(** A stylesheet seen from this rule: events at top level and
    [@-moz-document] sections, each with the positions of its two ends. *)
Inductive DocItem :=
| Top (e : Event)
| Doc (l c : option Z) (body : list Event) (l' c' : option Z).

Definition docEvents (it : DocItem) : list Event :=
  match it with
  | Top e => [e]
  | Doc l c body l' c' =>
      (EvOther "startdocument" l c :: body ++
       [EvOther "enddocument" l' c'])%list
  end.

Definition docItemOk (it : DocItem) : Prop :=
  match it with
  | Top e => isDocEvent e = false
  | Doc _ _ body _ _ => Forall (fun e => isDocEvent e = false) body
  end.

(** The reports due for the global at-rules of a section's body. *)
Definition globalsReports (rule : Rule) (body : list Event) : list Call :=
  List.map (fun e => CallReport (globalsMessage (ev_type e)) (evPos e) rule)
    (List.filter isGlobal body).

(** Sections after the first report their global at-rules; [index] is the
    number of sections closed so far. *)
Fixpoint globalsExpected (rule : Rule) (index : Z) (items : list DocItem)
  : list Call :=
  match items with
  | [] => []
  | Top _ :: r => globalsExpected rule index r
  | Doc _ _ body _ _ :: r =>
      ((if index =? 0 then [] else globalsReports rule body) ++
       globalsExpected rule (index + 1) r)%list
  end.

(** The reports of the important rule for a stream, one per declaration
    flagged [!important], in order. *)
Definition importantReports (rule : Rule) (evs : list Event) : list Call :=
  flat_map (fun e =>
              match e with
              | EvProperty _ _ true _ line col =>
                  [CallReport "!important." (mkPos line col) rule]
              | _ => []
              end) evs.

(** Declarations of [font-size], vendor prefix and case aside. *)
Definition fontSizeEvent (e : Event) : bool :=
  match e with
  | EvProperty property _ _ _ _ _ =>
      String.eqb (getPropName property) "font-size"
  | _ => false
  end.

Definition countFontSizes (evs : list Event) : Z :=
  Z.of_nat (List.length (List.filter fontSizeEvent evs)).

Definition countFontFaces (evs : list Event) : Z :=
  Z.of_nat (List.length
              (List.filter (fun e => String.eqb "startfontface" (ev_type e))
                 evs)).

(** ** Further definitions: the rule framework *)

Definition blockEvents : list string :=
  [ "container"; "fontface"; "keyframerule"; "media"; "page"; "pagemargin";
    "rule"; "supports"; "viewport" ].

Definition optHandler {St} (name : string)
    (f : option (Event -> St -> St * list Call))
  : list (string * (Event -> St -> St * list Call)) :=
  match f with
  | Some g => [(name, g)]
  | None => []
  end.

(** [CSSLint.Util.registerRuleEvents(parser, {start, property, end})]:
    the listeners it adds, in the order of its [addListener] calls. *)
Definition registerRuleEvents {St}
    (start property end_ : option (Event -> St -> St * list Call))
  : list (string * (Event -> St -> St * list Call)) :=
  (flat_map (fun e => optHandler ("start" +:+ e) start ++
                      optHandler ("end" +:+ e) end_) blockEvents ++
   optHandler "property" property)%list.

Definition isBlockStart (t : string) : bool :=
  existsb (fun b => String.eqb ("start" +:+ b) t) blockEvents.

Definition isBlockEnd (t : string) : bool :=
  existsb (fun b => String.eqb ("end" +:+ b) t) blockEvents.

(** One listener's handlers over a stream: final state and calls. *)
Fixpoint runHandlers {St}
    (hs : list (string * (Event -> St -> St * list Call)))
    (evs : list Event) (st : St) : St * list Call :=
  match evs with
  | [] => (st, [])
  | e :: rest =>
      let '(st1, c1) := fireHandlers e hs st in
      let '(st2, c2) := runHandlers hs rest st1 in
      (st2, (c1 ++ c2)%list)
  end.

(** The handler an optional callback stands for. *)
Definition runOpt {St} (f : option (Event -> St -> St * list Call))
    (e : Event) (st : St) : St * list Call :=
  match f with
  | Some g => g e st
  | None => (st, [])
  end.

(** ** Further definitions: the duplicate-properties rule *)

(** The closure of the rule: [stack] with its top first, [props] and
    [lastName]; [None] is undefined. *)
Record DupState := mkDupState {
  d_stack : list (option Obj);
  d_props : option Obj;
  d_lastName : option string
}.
☆ ☆ ☆ ☆ ☆ ☆ ☆
#### [Problem]
Repeat the material above exactly, beginning with its first line and ending with the line that holds "c' : option Z).", and leave out everything else.

#### [Response to the exercise]
(** A stylesheet seen from this rule: events at top level and
    [@-moz-document] sections, each with the positions of its two ends. *)
Inductive DocItem :=
| Top (e : Event)
| Doc (l c : option Z) (body : list Event) (l' c' : option Z).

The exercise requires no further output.